Quirky SELECT from Excel file via OleDbDataAdapter method (C#)

SimoneF picture SimoneF · Dec 1, 2010 · Viewed 14.6k times · Source

I have got an Excel file in this form :

Column 1    Column 2    Column 3  
 data1        data2    
 data1        data2  
 data1        data2  
 data1        data2  
 data1        data2       data3  

That is, the whole Column 3 is empty except for the last row. I am accessing the Excel file via OleDbDataAdapter, returning a DataTable: here's the code.

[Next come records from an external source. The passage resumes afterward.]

(** * dist-dqn: the graph construction of [src/network.py]

    [network.py] builds a TensorFlow computation graph (graph mode, the
    API of release 0.12, which the module is written against) for a Deep
    Q-Network: placeholders, an online network, a loss, a training
    operation, a target network and the operations that copy the online
    parameters into the target ones.

    The development is a shallow embedding of that module.
    - The TensorFlow calls the module makes are modelled in [Module tf]
      and [Module tf_ops]: tensors are expression trees, variables and
      placeholders are nodes registered in an explicit [Graph], and the
      ambient variable scope and device are part of that graph state.
      Names of variables are modelled; names of operations
      ([tf.name_scope], [name=...]) are not.
    - Python code that mutates the default graph or raises becomes a
      computation in the monad [M]: a function from the graph to a result
      (a value or a raised exception) and the graph as it was left.
    - Numbers that are Python floats are rationals ([Q]); Python ints are
      [Z], except the dimensions of a shape, which TensorFlow requires to
      be non-negative and which are naturals ([N]); object identity of a
      variable is its creation index. Python is Python 3.
    - [Module Semantics] gives the tensors that the properties evaluate a
      value, and the training and assignment operations an effect on the
      variables.
    - Left out of the model of TensorFlow: the variables an optimizer
      creates for its own use (the graph and the store hold the variables
      the module creates), the parsing and merging of device strings (a
      variable carries the list of requests it was created under), the
      tag of a summary (a summary carries the name it was asked for), and
      the errors other than those listed with [Exception]. A training
      step is an oracle for what TensorFlow computes (gradients, update
      rules): it fails when a placeholder of its loss is not fed or a
      gradient is not computed. *)

From Stdlib Require Import String List ZArith QArith Bool Arith Lia.
Import ListNotations.
Open Scope string_scope.

(** ** Exceptions and the construction monad *)

(** The exceptions the module raises itself ([RuntimeError],
    [NotImplementedError]), the one Python raises for an attribute that
    is missing, and the [ValueError] of the checks of TensorFlow that the
    model makes: a variable name that is taken, and a minimization
    without variables, without gradients or without the step counter it
    needs. Other errors of TensorFlow (a malformed device string, a
    dimension too large for a shape, ...) are not modelled. *)
Inductive Exception : Type :=
| RuntimeError (msg : string)
| ValueError (msg : string)
| AttributeError (attr : string)   (* the attribute that was not found *)
| NotImplementedError.

Inductive Result (A : Type) : Type :=
| Ok (a : A)
| Raise (e : Exception).
Arguments Ok {A} a.
Arguments Raise {A} e.

(** ** The TensorFlow primitives used by the module *)

Module tf.

(** [tf.GraphKeys]: the key the module names, [LOCAL_VARIABLES], and the
    two collections TensorFlow adds variables to by itself. *)
Inductive GraphKeys : Type :=
| GLOBAL_VARIABLES
| LOCAL_VARIABLES
| TRAINABLE_VARIABLES.

Definition GraphKeys_eqb (a b : GraphKeys) : bool :=
  match a, b with
  | GLOBAL_VARIABLES, GLOBAL_VARIABLES
  | LOCAL_VARIABLES, LOCAL_VARIABLES
  | TRAINABLE_VARIABLES, TRAINABLE_VARIABLES => true
  | _, _ => false
  end.

Inductive Initializer : Type :=
| truncated_normal_initializer (stddev : Q)
| constant_initializer (value : Q).

(** A variable, as [tf.get_variable] / [tf.Variable] were asked to make
    it. [var_id] is the creation index in the graph: two handles denote
    the same variable exactly when their ids agree. [var_shape] lists the
    dimensions. [var_collections] is the [collections] argument as passed
    ([None] when omitted); the collections the variable ends up in are
    [collections_of] below. [var_device] lists the device requests in
    force where the variable was created, the innermost [tf.device]
    block first: TensorFlow merges them into the placement field by
    field, an inner request taking precedence over an outer one. *)
Record TFVariable : Type := mkVariable {
  var_id : nat;
  var_name : string;
  var_shape : list N;
  var_initializer : Initializer;
  var_collections : option (list GraphKeys);
  var_trainable : bool;
  var_device : list string
}.

(** The graph collections a variable is added to: those asked for, the
    global variables when none was asked for, and the trainable variables
    besides when the variable is trainable. *)
Definition collections_of (v : TFVariable) : list GraphKeys :=
  let collections :=
    match var_collections v with
    | Some l => l
    | None => [GLOBAL_VARIABLES]
    end in
  if var_trainable v
     && negb (existsb (GraphKeys_eqb TRAINABLE_VARIABLES) collections)
  then collections ++ [TRAINABLE_VARIABLES]
  else collections.

Inductive Padding : Type := SAME | VALID.

(** Tensors: the dataflow expressions the module builds. A dimension
    [None] of a placeholder is the unknown batch size. *)
Inductive Tensor : Type :=
| Placeholder (id : nat) (shape : list (option N))
| Var (v : TFVariable)                     (* the current value of [v] *)
| Const (c : Q)
| Add (a b : Tensor)                       (* tf.add, and Python [+] *)
| Multiply (a b : Tensor)                  (* tf.multiply, and Python [*] *)
| MatMul (a b : Tensor)
| Tanh (a : Tensor)
| Relu (a : Tensor)
| Conv2d (input filter : Tensor) (strides : list Z) (padding : Padding)
| MaxPool (a : Tensor) (ksize strides : list Z) (padding : Padding)
| Reshape (a : Tensor) (shape : list Z)
| L2Loss (a : Tensor)                      (* tf.nn.l2_loss *)
| ReduceSum (a : Tensor) (reduction_indices : list Z)
| ReduceMean (a : Tensor)                  (* over all dimensions *)
| SquaredDifference (a b : Tensor).

(** [tf.train.*Optimizer] objects. *)
Inductive Optimizer : Type :=
| AdadeltaOptimizer (learning_rate : Q)
| AdagradOptimizer (learning_rate : Q)
| AdamOptimizer (learning_rate : Q)
| FtrlOptimizer (learning_rate : Q)
| GradientDescentOptimizer (learning_rate : Q)
| MomentumOptimizer (learning_rate : Q) (momentum : Q)
| RMSPropOptimizer (learning_rate : Q) (decay : Q)
| SyncReplicasOptimizer (opt : Optimizer)
                        (replicas_to_aggregate : Z) (replica_id : Z).

(** Operations run for their effect on variables. *)
Inductive Operation : Type :=
| Assign (ref : TFVariable) (value : Tensor)         (* tf.assign *)
| Minimize (opt : Optimizer) (loss : Tensor)
           (var_list : list TFVariable) (global_step : option TFVariable).

(** [tf.summary.scalar(name, t)] and [tf.summary.merge(inputs)]. The
    summary records the name it was asked for; the tag TensorFlow writes
    is that name under the name scope in force, made unique in it. *)
Inductive Summary : Type :=
| ScalarSummary (name : string) (t : Tensor).

Inductive SummaryOp : Type :=
| MergeSummary (inputs : list Summary).

(** The default graph: what has been created so far, and the ambient
    context managed by [with tf.variable_scope(..)] and
    [with tf.device(..)]. *)
Record Graph : Type := mkGraph {
  variables : list TFVariable;               (* in creation order *)
  placeholders : list (list (option N));     (* shapes, in creation order *)
  operations : list Operation;               (* in creation order *)
  scope : list string;                       (* outermost first *)
  device : list string                       (* requests, innermost first *)
}.

Definition empty_graph : Graph := mkGraph [] [] [] [] [].

End tf.
Export tf.

(** A construction step: it may extend the graph, and it returns a value
    or raises. The graph is returned in both cases, because what was added
    before an exception stays in the graph. *)
Definition M (A : Type) : Type := Graph -> Result A * Graph.

Definition ret {A} (a : A) : M A := fun g => (Ok a, g).

Definition raise {A} (e : Exception) : M A := fun g => (Raise e, g).

Definition bind {A B} (c : M A) (k : A -> M B) : M B :=
  fun g =>
    match c g with
    | (Ok a, g') => k a g'
    | (Raise e, g') => (Raise e, g')
    end.

Declare Scope construction_scope.
Delimit Scope construction_scope with M.
Notation "x <- c ;; k" := (bind c (fun x => k))
  (at level 61, c at next level, right associativity) : construction_scope.
Notation "' pat <- c ;; k" := (bind c (fun x => match x with pat => k end))
  (at level 61, pat pattern, c at next level, right associativity)
  : construction_scope.
Open Scope construction_scope.

Module tf_ops.

(** The name a variable gets under the current variable scope. *)
Definition scoped_name (g : Graph) (name : string) : string :=
  String.concat "/" (scope g ++ [name]).

Definition name_in_use (g : Graph) (full : string) : bool :=
  existsb (String.eqb full) (map var_name (variables g)).

Definition add_variable (g : Graph) (v : TFVariable) : Graph :=
  mkGraph (variables g ++ [v]) (placeholders g) (operations g)
          (scope g) (device g).

(** [tf.placeholder(tf.float32, shape)] *)
Definition placeholder (shape : list (option N)) : M Tensor :=
  fun g =>
    (Ok (Placeholder (length (placeholders g)) shape),
     mkGraph (variables g) (placeholders g ++ [shape]) (operations g)
             (scope g) (device g)).

(** [tf.get_variable(name, shape, initializer=.., collections=..)] with
    the default [trainable=True], outside any reusing scope: the
    variable is created on the current device under the current
    variable scope, and a name that already exists is an error. *)
Definition get_variable (name : string) (shape : list N)
    (initializer : Initializer) (collections : option (list GraphKeys))
    : M TFVariable :=
  fun g =>
    let full := scoped_name g name in
    if name_in_use g full then
      (Raise (ValueError ("Variable " ++ full ++ " already exists")), g)
    else
      let v := mkVariable (length (variables g)) full shape initializer
                          collections true (device g) in
      (Ok v, add_variable g v).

query = "SELECT * FROM [" + query + "]";
objDT = new DataTable();
objCmdSQL = this.GetCommand();
objCmdSQL.CommandText = query;
objSQLDad = new OleDbDataAdapter(objCmdSQL);
objSQLDad.Fill(objDT);
return objDT;

The point is, in this scenario my code returns a DataTable with just Column 1 and Column 2.
My guess is that JET engine tries to infer column type by the type of the very first cell in every column; being the first value null, the whole column is ignored.
I tried to fill in zeros and this code is actually returning all three columns; this is obviously the least preferable solution because I have to process large numbers of small files.
Inverting the selection range (from, i.e. "A1:C5" to "C5:A1" ) doesn't work either. I'm looking for something more elegant.
I have already found a couple of posts discussing type mismatch (varchar cells in int columns and vice versa) but actually haven't found anything related to this one.
Thanks for reading!

edit

Weird behavior again. I have to work on mostly Excel 2003 .xls files, but since this question has been answered I thought I could test my code against Excel 2007 .xslx files. The connection string is the following:

string strConn = @"Provider=Microsoft.ACE.OLEDB.12.0; Data Source=" + _fileName.Trim() + @";Extended Properties=""Excel 12.0;HDR=No;IMEX=1;""";

I get the "External table is not in the expected format" exception which I reckon is the standard exception when there is a version mismatch between ACE/JET and the file being opened.

The string

Provider=Microsoft.ACE.OLEDB.12.0 

means that I am using the most recent version of OLEDB, I took a quick peek around and this version is used everywhere there is need of connecting to .xlsx files.
I have tried with just a vanilla provider ( just Excel 12.0, without IMEX nor HDR ) but I get the same exception.
I am on .NET 2.0.50727 SP2, maybe time to upgrade?

Answer

Sorax picture Sorax · Dec 1, 2010

I recreated your situation and following returned the 3 columns correctly. That is, the first two columns fully populated with data and the third containing null until the last row, which had data.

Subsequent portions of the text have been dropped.